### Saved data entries
Segment Open
(* ===== verification/Frames.v ===== *)
(** * The framed request loop of [internal/rpc/dispatch.go]

    The little-endian frame codec, the read loop of [Serve], the handler wrapper
    and the dispatch table, and the concurrent response writers that share the
    connection under [writeMu]. *)

From Stdlib Require Export Strings.Byte.
From S2P Require Export Prelude.
Open Scope Z_scope.

(** ** Bytes and [encoding/binary]'s little-endian integers *)

Definition byte_to_Z (b : byte) : Z := Z.of_N (Byte.to_N b).

Definition byte_of_Z (z : Z) : byte :=
  match Byte.of_N (Z.to_N (z mod 256)) with Some b => b | None => x00 end.

(** [binary.LittleEndian.PutUintN] on an n-byte buffer. *)
Fixpoint put_le (n : nat) (z : Z) : list byte :=
  match n with
  | O => []
  | S n => byte_of_Z z :: put_le n (z / 256)
  end.

(** [binary.LittleEndian.UintN]. *)
Fixpoint get_le (bs : list byte) : Z :=
  match bs with
  | [] => 0
  | b :: bs => byte_to_Z b + 256 * get_le bs
  end.

#[global] Arguments byte_of_Z : simpl never.
#[global] Arguments byte_to_Z : simpl never.

Lemma byte_to_Z_range b : 0 <= byte_to_Z b < 256.
Proof. unfold byte_to_Z. pose proof (Byte.to_N_bounded b). lia. Qed.

Lemma byte_of_to_Z b : byte_of_Z (byte_to_Z b) = b.
Proof.
  unfold byte_of_Z. pose proof (byte_to_Z_range b).
  rewrite Z.mod_small by lia. unfold byte_to_Z. by rewrite N2Z.id, Byte.of_to_N.
Qed.

Lemma byte_to_of_Z z : byte_to_Z (byte_of_Z z) = z mod 256.
Proof.
  unfold byte_of_Z, byte_to_Z. pose proof (Z.mod_pos_bound z 256 ltac:(lia)) as B.
  destruct (Byte.of_N _) as [b|] eqn:E.
  - apply Byte.to_of_N in E. rewrite E. lia.
  - apply Byte.of_N_None_iff in E. lia.
Qed.

Lemma length_put_le n z : length (put_le n z) = n.
Proof. revert z. induction n; intros; cbn; auto. Qed.

Lemma get_put_le n z : get_le (put_le n z) = z mod 256 ^ Z.of_nat n.
Proof.
  revert z. induction n as [|n IH]; intros z.
  - by rewrite Z.mod_1_r.
  - cbn [put_le get_le]. rewrite byte_to_of_Z, IH.
    rewrite Nat2Z.inj_succ, Z.pow_succ_r by lia.
    rewrite Z.rem_mul_r; [done | lia | apply Z.pow_pos_nonneg; lia].
Qed.

Lemma put_get_le bs : put_le (length bs) (get_le bs) = bs.
Proof.
  induction bs as [|b bs IH]; [done |]. cbn [length put_le get_le].
  pose proof (byte_to_Z_range b).
  replace (byte_to_Z b + 256 * get_le bs) with (byte_to_Z b + get_le bs * 256) by lia.
  f_equal.
  - rewrite <- (byte_of_to_Z b) at 2. unfold byte_of_Z.
    by rewrite Z_mod_plus_full.
  - rewrite Z.div_add by lia. rewrite Z.div_small by lia. by rewrite Z.add_0_l.
Qed.

Lemma get_put_le_small n z : 0 <= z < 256 ^ Z.of_nat n -> get_le (put_le n z) = z.
Proof. intros. rewrite get_put_le. by apply Z.mod_small. Qed.

#[global] Arguments put_le : simpl never.
#[global] Arguments get_le : simpl never.

(** ** Requests *)

Record request := Request {
  req_id : Z;
  req_method : list byte;
  req_payload : list byte
}.

(** [io.ReadFull] of n bytes: an error when the stream ends first. *)
Definition read_full (n : Z) (input : list byte) : option (list byte * list byte) :=
  if Z.of_nat (length input) <? n then None
  else Some (take (Z.to_nat n) input, drop (Z.to_nat n) input).

(** [binary.Read] of an n-byte unsigned integer. *)
Definition read_uint (n : nat) (input : list byte) : option (Z * list byte) :=
  match read_full (Z.of_nat n) input with
  | Some (bs, rest) => Some (get_le bs, rest)
  | None => None
  end.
Segment Closed
### Work order
Repeat word for word each line from the one with "Record request := Request" to the end of the records above, inclusive.

### Solution to the exercise
Record request := Request {
  req_id : Z;
  req_method : list byte;
  req_payload : list byte
}.

(** [io.ReadFull] of n bytes: an error when the stream ends first. *)
Definition read_full (n : Z) (input : list byte) : option (list byte * list byte) :=
  if Z.of_nat (length input) <? n then None
  else Some (take (Z.to_nat n) input, drop (Z.to_nat n) input).

(** [binary.Read] of an n-byte unsigned integer. *)
Definition read_uint (n : nat) (input : list byte) : option (Z * list byte) :=
  match read_full (Z.of_nat n) input with
  | Some (bs, rest) => Some (get_le bs, rest)
  | None => None
  end.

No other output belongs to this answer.